Sarah ebbe giusto il tempo di pensare, eccolo che parte di
nuovo in quarta!
«È che non mi è ben chiaro chi siano i nostri nemici, i comunisti,
gli anarchici, la televisione…».
«Tutto ciò che può danneggiare il paese, ragazzo mio. Del
resto da quando anche la televisione è in mano a forze sovversive
».
«Effettivamente!».
«La saluto ragazzo mio».
* Maurizio Furniero, nato a Taranto. Dopo gli studi primari nel paese
natio, la famiglia si trasferisce per questioni di lavoro a Parma.
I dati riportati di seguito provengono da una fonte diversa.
(* ===== verification/RemoteClient.v ===== *)
(** * The remote control client

    Models [crates/kaleido-transport/src/remote_client.rs]: length-prefixed frames
    on a stream, and one request and its response at a time.

    The pinned TLS stream is the class of its bytes: what the peer has sent, what
    was sent to it, and a script of faults, one entry for each call, where
    [Some n] makes the call fail after [n] bytes. *)
From stdpp Require Import prelude strings gmap.
From Stdlib Require Import ZArith Lia Ascii.
From S2P Require Import Prelude ProtoBase ProtoContent TransportControl TransportBootstrap TransportRemote.

Local Open Scope Z_scope.
Local Opaque to_be_bytes from_be_bytes.

Module RemoteClientError.
Inductive RemoteClientError : Type :=
| Connect
| Security
| Io
| Contract
| Rejected (code : WireErrorCode).
End RemoteClientError.
Abbreviation RemoteClientError := RemoteClientError.RemoteClientError.

#[export] Instance RemoteClientError_eq_dec : EqDecision RemoteClientError.
Proof. solve_decision. Defined.

Definition LENGTH_PREFIX_BYTES : nat := 4.

Module RemoteStream.
Record RemoteStream : Type := mk {
  incoming : list ascii;
  sent : list ascii;
  io_faults : list (option nat)
}.
End RemoteStream.
Abbreviation RemoteStream := RemoteStream.RemoteStream.

Definition stream_fault (s : RemoteStream) : option nat := default None (head s.(RemoteStream.io_faults)).

(** [Read::read_exact] *)
Definition read_exact (count : nat) (s : RemoteStream) : RemoteStream * result (list ascii) RemoteClientError :=
  let available := match stream_fault s with
                   | Some n => (Nat.min n (length s.(RemoteStream.incoming)))
                   | None => length s.(RemoteStream.incoming)
                   end in
  let taken := Nat.min count available in
  (RemoteStream.mk (drop taken s.(RemoteStream.incoming)) s.(RemoteStream.sent) (tail s.(RemoteStream.io_faults)),
   if (available <? count)%nat then Err RemoteClientError.Io else Ok (take count s.(RemoteStream.incoming))).

(** [Write::write_all] *)
Definition stream_write_all (bytes : list ascii) (s : RemoteStream) : RemoteStream * result unit RemoteClientError :=
  match stream_fault s with
  | Some n => (RemoteStream.mk s.(RemoteStream.incoming) (s.(RemoteStream.sent) ++ take n bytes) (tail s.(RemoteStream.io_faults)),
               Err RemoteClientError.Io)
  | None => (RemoteStream.mk s.(RemoteStream.incoming) (s.(RemoteStream.sent) ++ bytes) (tail s.(RemoteStream.io_faults)), Ok tt)
  end.

Definition stream_flush (s : RemoteStream) : RemoteStream * result unit RemoteClientError :=
  (RemoteStream.mk s.(RemoteStream.incoming) s.(RemoteStream.sent) (tail s.(RemoteStream.io_faults)),
   if is_some (stream_fault s) then Err RemoteClientError.Io else Ok tt).

Module RemoteControlClient.
Record RemoteControlClient : Type := mk {
  stream : RemoteStream;
  correlation : RemoteCorrelationState
}.
End RemoteControlClient.
Abbreviation RemoteControlClient := RemoteControlClient.RemoteControlClient.

Section client.
Context `{Base64, JsonCodec RemoteControlFrame}.

Definition read_frame (s : RemoteStream) : RemoteStream * result RemoteControlFrame RemoteClientError :=
  match read_exact LENGTH_PREFIX_BYTES s with
  | (s, Err e) => (s, Err e)
  | (s, Ok prefix) =>
      let length := from_be_bytes prefix in
      if (length =? 0) || (MAX_REMOTE_CONTROL_FRAME_BYTES <? length) then (s, Err RemoteClientError.Contract)
      else
        match read_exact (Z.to_nat length) s with
        | (s, Err e) => (s, Err e)
        | (s, Ok encoded) => (s, map_err (λ _, RemoteClientError.Contract) (RemoteControlFrame_decode encoded))
        end
  end.

Definition write_frame (frame : RemoteControlFrame) (s : RemoteStream) : RemoteStream * result unit RemoteClientError :=
  match RemoteControlFrame_encode frame with
  | Err _ => (s, Err RemoteClientError.Contract)
  | Ok encoded =>
      if u32_max <? Z.of_nat (length encoded) then (s, Err RemoteClientError.Contract)
      else
        match stream_write_all (to_be_bytes 4 (Z.of_nat (length encoded))) s with
        | (s, Err e) => (s, Err e)
        | (s, Ok _) =>
            match stream_write_all encoded s with
            | (s, Err e) => (s, Err e)
            | (s, Ok _) => stream_flush s
            end
        end
  end.

Definition client_request (frame : RemoteControlFrame) (expected : ExpectedRemoteResponse) (c : RemoteControlClient) :
    RemoteControlClient * result RemoteControlFrame RemoteClientError :=
  match frame_request_id frame with
  | None => (c, Err RemoteClientError.Contract)
  | Some request_id =>
      match register_outgoing_request request_id expected c.(RemoteControlClient.correlation) with
      | (correlation, Err _) => (RemoteControlClient.mk c.(RemoteControlClient.stream) correlation, Err RemoteClientError.Contract)
      | (correlation, Ok _) =>
          match write_frame frame c.(RemoteControlClient.stream) with
          | (stream, Err e) => (RemoteControlClient.mk stream correlation, Err e)
          | (stream, Ok _) =>
              match read_frame stream with
              | (stream, Err e) => (RemoteControlClient.mk stream correlation, Err e)
              | (stream, Ok response) =>
                  match accept_remote_response response correlation with
                  | (correlation, Err _) => (RemoteControlClient.mk stream correlation, Err RemoteClientError.Contract)
                  | (correlation, Ok _) =>
                      (RemoteControlClient.mk stream correlation,
                       match response with
                       | RemoteControlFrame.RemoteError _ code _ => Err (RemoteClientError.Rejected code)
                       | _ => Ok response
                       end)
                  end
              end
          end
      end
  end.

Definition client_hello (c : RemoteControlClient) : RemoteControlClient * result unit RemoteClientError :=
  match client_request (RemoteControlFrame.RemoteHello 1 REMOTE_CONTROL_VERSION MAX_REMOTE_CONTROL_FRAME_BYTES)
          ExpectedRemoteResponse.RemoteHelloAck c with
  | (c, Err e) => (c, Err e)
  | (c, Ok response) =>
      (c, match response with
          | RemoteControlFrame.RemoteHelloAck request_id _ _ => reject_if (negb (request_id =? 1)) RemoteClientError.Contract
          | _ => Err RemoteClientError.Contract
          end)
  end.

(** [connect] after the socket is open and the service's pin was verified. *)
Definition client_connected (stream : RemoteStream) : RemoteControlClient * result unit RemoteClientError :=
  client_hello (RemoteControlClient.mk stream RemoteCorrelationState_default).

(** ** Framing *)

Definition framed (encoded : list ascii) : list ascii := to_be_bytes 4 (Z.of_nat (length encoded)) ++ encoded.

Lemma write_frame_sends frame s s' :
  write_frame frame s = (s', Ok tt) →
  ∃ encoded, RemoteControlFrame_encode frame = Ok encoded ∧ s'.(RemoteStream.sent) = s.(RemoteStream.sent) ++ framed encoded ∧
    s'.(RemoteStream.incoming) = s.(RemoteStream.incoming).
Proof.
  unfold write_frame. destruct (RemoteControlFrame_encode frame) as [encoded|]; [|done]. destruct (_ <? _); [done|].
  unfold stream_write_all, stream_flush. destruct (stream_fault s); [done|].
  destruct (stream_fault (RemoteStream.mk _ _ _)); [done|]. destruct (is_some _); [done|]. intros [= <-]. exists encoded. simpl.
  split_and!; [done| |done]. by rewrite <-app_assoc.
Qed.

Lemma read_exact_ok count bytes rest sent faults :
  default None (head faults) = None → length bytes = count →
  read_exact count (RemoteStream.mk (bytes ++ rest) sent faults) = (RemoteStream.mk rest sent (tail faults), Ok bytes).
Proof.
  intros Hf <-. unfold read_exact, stream_fault. simpl. rewrite Hf, length_app, take_app_length.
  rewrite Nat.min_l, drop_app_length by lia. by rewrite (proj2 (Nat.ltb_ge _ _)) by lia.
Qed.

Context `{!JsonCodecOk RemoteControlFrame}.

(** Whatever was sent is the next frame on the peer's side, and nothing more of the stream is read. *)
Lemma read_sent_frame frame encoded rest sent :
  RemoteControlFrame_encode frame = Ok encoded →
  read_frame (RemoteStream.mk (framed encoded ++ rest) sent []) = (RemoteStream.mk rest sent [], Ok frame).
Proof.
  intros He. destruct (remote_frame_round_trip _ _ He) as (Hd & _ & Hl). unfold read_frame, framed, LENGTH_PREFIX_BYTES. rewrite <-app_assoc.
  rewrite (read_exact_ok 4) by (done || apply to_be_bytes_length).
  rewrite from_to_be_bytes by (change (256 ^ Z.of_nat 4) with 4294967296; unfold MAX_REMOTE_CONTROL_FRAME_BYTES in *; lia).
  rewrite (proj2 (Z.eqb_neq _ _)), (proj2 (Z.ltb_ge _ _)) by lia. rewrite Nat2Z.id. cbn [orb tail]. by rewrite read_exact_ok, Hd.
Qed.

(** On a client with no request in flight, a response that is returned answers the request that was sent,
    with the kind that was expected, and no request is in flight afterwards. *)
Theorem client_responses_are_correlated frame expected c c' response
    (Hidle : c.(RemoteControlClient.correlation).(RemoteCorrelationState.outgoing) = ∅)
    (Hok : client_request frame expected c = (c', Ok response)) :
  frame_request_id response = frame_request_id frame ∧ response_kind response = Some expected ∧
  c'.(RemoteControlClient.correlation).(RemoteCorrelationState.outgoing) = ∅.
Proof.
  revert Hok. unfold client_request. destruct (frame_request_id frame) as [request_id|]; [|done].
  unfold register_outgoing_request. destruct (_ || _); [done|]. rewrite Hidle. destruct (is_some _); [done|].
  destruct (write_frame _ _) as [s1 [[]|]]; [|done]. destruct (read_frame s1) as [s2 [resp|]]; [|done].
  unfold accept_remote_response. destruct (frame_request_id resp) as [answered|] eqn:Hid; [|done]. cbn -[lookup delete insert].
  rewrite insert_empty. destruct ({[request_id := expected]} !! answered) as [expected'|] eqn:Hl; [|done]. cbn -[lookup delete insert].
  apply lookup_singleton_Some in Hl as [-> ->].
  destruct (is_remote_error resp) eqn:Herr; [by destruct resp|]. case_bool_decide as Hk; [|done]. cbn -[lookup delete insert]. intros E.
  assert (resp = response) as <- by (destruct resp; simplify_eq/=; done). assert (c' = RemoteControlClient.mk s2 (RemoteCorrelationState.mk
    (RemoteCorrelationState.last_incoming_request_id (RemoteControlClient.correlation c)) answered (delete answered {[answered := expected']}))) as ->
    by (destruct resp; simplify_eq/=; done).
  split_and!; [by rewrite Hid|done|]. simpl. apply delete_singleton_eq.
Qed.
End client.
È
qui che terminato il liceo, il giovane Maurizio s’iscrive all’accademia
militare e ne esce con i gradi di sottotenente. La sua carriera militare
segue la breve campagna italiana in Africa: Eritrea, Somalia Italiana,
Libia.
Si mette in mostra per la determinazione e l’efficienza dimostrate sul
campo di battaglia. Ritornerà in Puglia anni dopo a seguito dello sparuto
gruppo di ufficiali che seguirà re Vittorio Emanuele III a Brindisi
all’indomani dell’armistizio. Pochi anni prima dello scoppio della seconda
guerra mondiale, ad un ricevimento presso il console francese
a Massaua, conosce Susanna che da lì a un paio di anni diverrà sua
moglie e dalla quale avrà un figlio, Paolo. Il quale anche lui, come il
padre, deciderà di servire la patria nell’esercito ma come amministrativo.
Il vecchio Maurizio non glielo perdonerà mai!